Tschiggerl: Es wird nicht nur ein ­System geben, wir arbeiten im Kom­petenzzentrum Schwein gemeinsam mit der LK-Schweineberatung inten­siv an Varianten. Die Herausforderungen sind, das Tierwohl deutlich zu ­heben und auf die Emissionen Rücksicht zu nehmen. Klar ist, dass wir durch Künstliche Intelligenz (KI) in zehn ­Jahren unsere Tiere noch ­pro­fessioneller halten werden. Vor ­allem beim Monitoring können Landwirte durch KI noch schneller auf ­Probleme rea­gieren.

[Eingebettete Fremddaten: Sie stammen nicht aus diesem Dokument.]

(** C10 as stated fails: two contents that differ by letter case only
    make two texts that are not equal.  [str.lower] turns the capital sigma
    at the end of a word into the final sigma U+03C2 and leaves the small
    sigma U+03C3 at the end of a word as it is. *)
Lemma text_equality_fails_on_final_sigma :
  odos_small = List.map greek_to_small odos_capitals
  /\ str_lower latin_greek odos_capitals
     = [0x3BF; 0x3B4; 0x3BF; 0x3C2; SP; 0x3BF; 0x3B4; 0x3BF; 0x3C2; SP;
        0x3BF; 0x3B4; 0x3BF; 0x3C2]
  /\ str_lower latin_greek odos_small = odos_small
  /\ exists a b,
       Text.create latin_greek 0 odos_capitals None None None = Ok a
       /\ Text.create latin_greek 0 odos_small None None None = Ok b
       /\ TextHash.value (Text.text_hash a)
          = u "d03a5ebffa6829f45864a1e7f526dd7408f662cf657ea1291f43e46fc18b392f"
       /\ TextHash.value (Text.text_hash b)
          = u "76b068d4a9a3f7838726bb8d71084d4b937471c77e0dd21c5361cf06b09ecc97"
       /\ Text.__eq__ a b = false.
Proof.
  split; [reflexivity |]. split; [vm_compute; reflexivity |].
  split; [vm_compute; reflexivity |].
  eexists. eexists.
  split; [vm_compute; reflexivity |]. split; [vm_compute; reflexivity |].
  split; [vm_compute; reflexivity |]. split; [vm_compute; reflexivity |].
  vm_compute. reflexivity.
Qed.

(** ** Keywords *)

Lemma str_eqb_refl (a : str) : str_eqb a a = true.
Proof. apply str_eqb_eq. reflexivity. Qed.

Lemma str_eqb_neq (a b : str) : str_eqb a b = false <-> a <> b.
Proof.
  rewrite <- str_eqb_eq. destruct (str_eqb a b); split; congruence.
Qed.

Lemma frequency_cons (w a : str) (toks : list str) :
  frequency w (a :: toks)
  = if str_eqb w a then S (frequency w toks) else frequency w toks.
Proof.
  unfold frequency. simpl. destruct (str_eqb w a); reflexivity.
Qed.

Lemma tokens_counted (U : UnicodeData) (words : list str) (d : list (str * nat)) :
  fold_left (TextProcessor.count_word U) words d
  = fold_left (fun acc w => TextProcessor.dict_incr w acc)
      (List.filter
         (fun w => (3 <=? length w)%nat && negb (TextProcessor.in_stop_words w))
         (List.map (TextProcessor.clean_word U) words))
      d.
Proof.
  revert d. induction words as [| word words IH]; intros d; [reflexivity |].
  cbn [fold_left List.map List.filter].
  unfold TextProcessor.count_word at 2.
  destruct ((3 <=? length (TextProcessor.clean_word U word))%nat
            && negb (TextProcessor.in_stop_words (TextProcessor.clean_word U word)));
    cbn [fold_left]; apply IH.
Qed.

Lemma dict_incr_present (w : str) (d : list (str * nat)) :
  In w (List.map fst d) -> List.NoDup (List.map fst d) ->
  List.map fst (TextProcessor.dict_incr w d) = List.map fst d
  /\ forall toks,
      List.map (fun kn => (fst kn, (snd kn + frequency (fst kn) toks)%nat))
        (TextProcessor.dict_incr w d)
      = List.map (fun kn => (fst kn, (snd kn + frequency (fst kn) (w :: toks))%nat)) d.
Proof.
  induction d as [| [k n] d IH]; simpl; [tauto |].
  intros Hin Hnd. inversion Hnd as [| ? ? Hk Hd]; subst.
  destruct (str_eqb k w) eqn:E.
  - apply str_eqb_eq in E. subst k. simpl. split; [reflexivity |].
    intros toks. rewrite frequency_cons, str_eqb_refl. f_equal; [f_equal; lia |].
    apply map_ext_in. intros [k' n'] Hk'. simpl.
    rewrite frequency_cons.
    destruct (str_eqb k' w) eqn:E'; [| reflexivity].
    apply str_eqb_eq in E'. subst k'. exfalso. apply Hk.
    apply in_map_iff. exists (w, n'). split; [reflexivity | exact Hk'].
  - apply str_eqb_neq in E.
    destruct Hin as [Hin | Hin]; [congruence |].
    destruct (IH Hin Hd) as [IH1 IH2]. simpl. split; [rewrite IH1; reflexivity |].
    intros toks. rewrite IH2, frequency_cons.
    destruct (str_eqb k w) eqn:E'; [apply str_eqb_eq in E'; congruence |].
    reflexivity.
Qed.

Lemma dict_incr_absent (w : str) (d : list (str * nat)) :
  ~ In w (List.map fst d) -> TextProcessor.dict_incr w d = d ++ [(w, 1%nat)].
Proof.
  induction d as [| [k n] d IH]; simpl; [reflexivity |].
  intros H. destruct (str_eqb k w) eqn:E.
  - apply str_eqb_eq in E. tauto.
  - rewrite IH by tauto. reflexivity.
Qed.

Lemma fromkeys_seen_ext (s s' l : list str) :
  (forall x, In x s <-> In x s') -> fromkeys_from s l = fromkeys_from s' l.
Proof.
  revert s s'. induction l as [| a l IH]; intros s s' H; simpl; [reflexivity |].
  assert (E : existsb (str_eqb a) s = existsb (str_eqb a) s').
  { destruct (existsb (str_eqb a) s') eqn:E'.
    - apply existsb_str_eqb. apply H. apply existsb_str_eqb. exact E'.
    - apply existsb_str_eqb_false. rewrite H. apply existsb_str_eqb_false. exact E'. }
  rewrite E. destruct (existsb (str_eqb a) s').
  - apply IH, H.
  - f_equal. apply IH. intros x. simpl. rewrite H. reflexivity.
Qed.

(** The dictionary of counts after the loop: the counts it had, raised by
    the new occurrences, then the new words in the order in which they are
    seen first, each with its number of occurrences. *)
Lemma counting_loop (toks : list str) (d : list (str * nat)) :
  List.NoDup (List.map fst d) ->
  fold_left (fun acc w => TextProcessor.dict_incr w acc) toks d
  = List.map (fun kn => (fst kn, (snd kn + frequency (fst kn) toks)%nat)) d
    ++ List.map (fun k => (k, frequency k toks))
         (fromkeys_from (List.map fst d) toks).
Proof.
  revert d. induction toks as [| w toks IH]; intros d Hnd.
  - simpl. rewrite app_nil_r. symmetry.
    rewrite <- (map_id d) at 2. apply map_ext. intros [k n]. simpl.
    f_equal. unfold frequency. simpl. lia.
  - simpl fold_left. simpl fromkeys_from.
    destruct (existsb (str_eqb w) (List.map fst d)) eqn:E.
    + apply existsb_str_eqb in E.
      destruct (dict_incr_present w d E Hnd) as [Hk Hv].
      rewrite IH by (rewrite Hk; exact Hnd).
      rewrite Hk, Hv. f_equal.
      apply map_ext_in. intros k Hin. apply fromkeys_in in Hin.
      rewrite frequency_cons.
      destruct (str_eqb k w) eqn:E'; [| reflexivity].
      apply str_eqb_eq in E'. subst k. tauto.
    + apply existsb_str_eqb_false in E.
      rewrite (dict_incr_absent w d E).
      rewrite IH.
      2:{ rewrite map_app. simpl. apply List.NoDup_app.
          - exact Hnd.
          - constructor; [intros [] | constructor].
          - intros x Hx [<- | []]. tauto. }
      rewrite !map_app. simpl. rewrite <- app_assoc. simpl.
      f_equal.
      * apply map_ext_in. intros [k n] Hin. simpl. rewrite frequency_cons.
        destruct (str_eqb k w) eqn:E'; [| reflexivity].
        apply str_eqb_eq in E'. subst k. exfalso. apply E.
        apply in_map_iff. exists (w, n). split; [reflexivity | exact Hin].
      * rewrite frequency_cons, str_eqb_refl. f_equal.
        rewrite (fromkeys_seen_ext (List.map fst d ++ [w]) (w :: List.map fst d)).
        2:{ intros x. rewrite in_app_iff. simpl. tauto. }
        apply map_ext_in. intros k Hin. apply fromkeys_in in Hin.
        rewrite frequency_cons.
        destruct (str_eqb k w) eqn:E'; [| reflexivity].
        apply str_eqb_eq in E'. subst k. simpl in Hin. tauto.
Qed.
(** * DirectCryptoPay SDK: balance ranking, payment modal and webhook check

    A shallow embedding of the TypeScript sources of the SDK
    ([src/core/logic.ts], [src/ui/Modal.tsx], [src/core/api.ts],
    [src/core/config.ts], [src/core/wallet.ts], [src/ui/index.tsx] and the
    [DCP] class) and of the platform and library functions they call,
    followed by the properties proved about them. *)

From Stdlib Require Import ZArith List String Ascii Bool Lia.
From Stdlib Require Import Permutation Sorted DecimalString DecimalZ.
From Stdlib Require DecimalPos.
Import ListNotations.

Local Open Scope string_scope.
Local Open Scope list_scope.
Local Open Scope Z_scope.

(* ================================================================== *)
(** * JavaScript values and control *)
(* ================================================================== *)

Module Js.

(** [new Error(message)]. *)
Record Error := mkError { message : string }.

(** The completion of an evaluation: a value, or a thrown error.  An
    awaited promise that rejects is a [Throw] at the [await]. *)
Inductive completion (A : Type) : Type :=
| Normal (a : A)
| Throw (e : Error).
Arguments Normal {A} a.
Arguments Throw {A} e.

Definition bind {A B} (c : completion A) (k : A -> completion B) : completion B :=
  match c with
  | Normal a => k a
  | Throw e => Throw e
  end.

(** [try { c } catch (e) { handler e }] *)
Definition try_catch {A} (c : completion A) (handler : Error -> A) : A :=
  match c with
  | Normal a => a
  | Throw e => handler e
  end.

(** [bigint.toString()]: decimal digits, a leading minus sign for a
    negative value. *)
Definition toString (z : Z) : string := DecimalString.NilZero.string_of_int (Z.to_int z).

(** [BigInt(string)] on the literals this program builds: the empty
    string is [0n], otherwise an optional sign and decimal digits;
    anything else is a SyntaxError.  (Radix prefixes and surrounding
    white space, which the program never produces, are not read.) *)
Definition BigInt (s : string) : completion Z :=
  match s with
  | EmptyString => Normal 0
  | String c rest =>
      match DecimalString.NilZero.int_of_string (if Ascii.eqb c "+" then rest else s) with
      | Some d =>
          if andb (Ascii.eqb c "+") (String.prefix "-" rest)
          then Throw (mkError ("Cannot convert " ++ s ++ " to a BigInt")%string)
          else Normal (Z.of_int d)
      | None => Throw (mkError ("Cannot convert " ++ s ++ " to a BigInt")%string)
      end
  end.

(** [Promise.all]: fulfils with all the values, in the order of the
    promises, or rejects as soon as one of them rejects. *)
Fixpoint PromiseAll {A} (ps : list (completion A)) : completion (list A) :=
  match ps with
  | [] => Normal []
  | p :: rest =>
      match p, PromiseAll rest with
      | Throw e, _ => Throw e
      | Normal _, Throw e => Throw e
      | Normal a, Normal l => Normal (a :: l)
      end
  end.

(** [array.find(pred)] *)
Definition find {A} (pred : A -> bool) (array : list A) : option A :=
  List.find pred array.

End Js.

Import Js.

Notation "x <- c ;; k" := (Js.bind c (fun x => k))
  (at level 61, c at next level, right associativity).
Notation "' pat <- c ;; k" := (Js.bind c (fun x => match x with pat => k end))
  (at level 61, pat pattern, c at next level, right associativity).

(* ================================================================== *)
(** * Array.prototype.sort *)
(* ================================================================== *)

(** [Array.prototype.sort] with a comparator is specified by ECMAScript
    only for a consistent comparator; the one of [fetchTokenBalances] is
    not (it answers [-1] both ways round for two equal balances), so the
    order it gives depends on the engine.  This is the algorithm of V8
    (Chrome, Edge, Node.js), [third_party/v8/builtins/array-sort.tq]: on an
    array of fewer than 64 elements, [ArrayTimSortImpl] finds the run at the
    start of the array with [CountAndMakeRun] and extends it to the whole
    array with [BinaryInsertionSort].  Longer arrays are cut in several
    runs that are merged; that part is not modelled, and the theorems on
    the order of the result assume fewer than 64 elements. *)

Module V8.
Section ArraySort.

Context {A : Type}.
Variable comparefn : A -> A -> completion Z.

(** The loop of [CountAndMakeRun]: how many elements after
    [previousElement] continue the run. *)
Fixpoint runTail (isDescending : bool) (previousElement : A) (rest : list A)
  : completion nat :=
  match rest with
  | [] => Normal 0%nat
  | currentElement :: rest' =>
      order <- comparefn currentElement previousElement ;;
      if isDescending then
        if 0 <=? order then Normal 0%nat
        else n <- runTail isDescending currentElement rest' ;; Normal (S n)
      else
        if order <? 0 then Normal 0%nat
        else n <- runTail isDescending currentElement rest' ;; Normal (S n)
  end.

(** [CountAndMakeRun(0, length)]: the length of the run that starts the
    array; a strictly descending run is reversed in place. *)
Definition CountAndMakeRun (workArray : list A) : completion (list A * nat) :=
  match workArray with
  | [] => Normal ([], 0%nat)
  | [_] => Normal (workArray, 1%nat)
  | elementHigh :: elementLow :: rest =>
      order <- comparefn elementLow elementHigh ;;
      let isDescending := order <? 0 in
      n <- runTail isDescending elementLow rest ;;
      let runLength := S (S n) in
      Normal (if isDescending
              then rev (firstn runLength workArray) ++ skipn runLength workArray
              else workArray,
              runLength)
  end.

(** The binary search of [BinaryInsertionSort]:
    [while (left < right) { mid = left + ((right - left) >> 1); ... }].
    The loop runs at most [right - left] times, which is the fuel. *)
Fixpoint findInsertionPoint (fuel : nat) (pivot : A) (sorted : list A)
  (left right : nat) : completion nat :=
  match fuel with
  | O => Normal left
  | S fuel' =>
      if (left <? right)%nat then
        let mid := (left + Nat.div2 (right - left))%nat in
        order <- comparefn pivot (nth mid sorted pivot) ;;
        if order <? 0
        then findInsertionPoint fuel' pivot sorted left mid
        else findInsertionPoint fuel' pivot sorted (S mid) right
      else Normal left
  end.

(** The outer loop of [BinaryInsertionSort(0, start, length)]: [sorted]
    is [workArray[0..start)], [rest] is [workArray[start..length)]. *)
Fixpoint insertAll (sorted rest : list A) : completion (list A) :=
  match rest with
  | [] => Normal sorted
  | pivot :: rest' =>
      left <- findInsertionPoint (List.length sorted) pivot sorted 0 (List.length sorted) ;;
      insertAll (firstn left sorted ++ pivot :: skipn left sorted) rest'
  end.

Definition BinaryInsertionSort (workArray : list A) (start : nat)
  : completion (list A) :=
  insertAll (firstn start workArray) (skipn start workArray).

(** [ArrayTimSortImpl] for [length < 64], where [ComputeMinRunLength]
    is the length itself. *)
Definition ArrayPrototypeSort (array : list A) : completion (list A) :=
  if (List.length array <? 2)%nat then Normal array
  else
    '(workArray, runLength) <- CountAndMakeRun array ;;
    BinaryInsertionSort workArray runLength.

End ArraySort.
End V8.

(* ================================================================== *)
(** * String helpers of the JavaScript library *)
(* ================================================================== *)

Module Str.

Fixpoint repeat (c : ascii) (n : nat) : string :=
  match n with
  | O => EmptyString
  | S n' => String c (repeat c n')
  end.

(** [s.padStart(n, '0')] *)
Definition padStart (n : nat) (s : string) : string :=
  (repeat "0" (n - String.length s) ++ s)%string.

(** [s.padEnd(n, '0')] *)
Definition padEnd (n : nat) (s : string) : string :=
  (s ++ repeat "0" (n - String.length s))%string.

(** [s.slice(from)] and [s.slice(0, to)], for indices that are not
    negative. *)
Definition sliceFrom (from : nat) (s : string) : string :=
  String.substring from (String.length s - from) s.
Definition sliceTo (to : nat) (s : string) : string :=
  String.substring 0 to s.

(** [s.replace(/(0+)$/, '')] *)
Fixpoint stripTrailingZeros (s : string) : string :=
  match s with
  | EmptyString => EmptyString
  | String c rest =>
      match stripTrailingZeros rest with
      | EmptyString => if Ascii.eqb c "0" then EmptyString else String c EmptyString
      | rest' => String c rest'
      end
  end.

Definition isDigit (c : ascii) : bool :=
  let n := nat_of_ascii c in andb (48 <=? n)%nat (n <=? 57)%nat.

Fixpoint all (p : ascii -> bool) (s : string) : bool :=
  match s with
  | EmptyString => true
  | String c rest => andb (p c) (all p rest)
  end.

(** The index of the first occurrence of [c], as [s.indexOf(c)]. *)
Fixpoint indexOf (c : ascii) (s : string) : option nat :=
  match s with
  | EmptyString => None
  | String d rest =>
      if Ascii.eqb d c then Some O else option_map S (indexOf c rest)
  end.

(** [s.split(c)] for a one-character separator. *)
Fixpoint split (c : ascii) (s : string) : list string :=
  match s with
  | EmptyString => [EmptyString]
  | String d rest =>
      if Ascii.eqb d c then EmptyString :: split c rest
      else match split c rest with
           | [] => [String d EmptyString]
           | piece :: pieces => String d piece :: pieces
           end
  end.

End Str.

(* ================================================================== *)
(** * viem: formatUnits *)
(* ================================================================== *)

Module Viem.

(** [formatUnits(value, decimals)] of viem ([utils/unit/formatUnits.ts]):
    the decimal rendering of [value / 10^decimals], without trailing
    zeros in the fraction. *)
Definition formatUnits (value : Z) (decimals : nat) : string :=
  let display := toString value in
  let negative := String.prefix "-" display in
  let display := if negative then Str.sliceFrom 1 display else display in
  let display := Str.padStart decimals display in
  let integer := Str.sliceTo (String.length display - decimals) display in
  let fraction := Str.sliceFrom (String.length display - decimals) display in
  let fraction := Str.stripTrailingZeros fraction in
  ((if negative then "-" else EmptyString)
     ++ (if String.eqb integer EmptyString then "0" else integer)
     ++ (if String.eqb fraction EmptyString then EmptyString else "." ++ fraction))%string.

Wie sieht ein zukunftsfitter ­Schweinemastbetrieb aus – was braucht der Landwirt?

Tauschmann: Eine gewisse Größe ist unabdingbar, um Einkommen zu erwirtschaften. Auch der Arbeitsablauf muss passen, das Tierwohl und die ­Lebensqualität der Bauern. Work-Life-Balance im Saustall wird immer wichtiger. Rund um die Uhr arbeiten, schreckt Nachfolger ab – Lebensqualität und Einkommen müssen passen.

Tschiggerl: Die Branche hat sich immer weiterentwickelt, hier muss man die Bauern mitnehmen, deshalb sind wir viel draußen bei unseren Mitgliedern und unterstützen sie.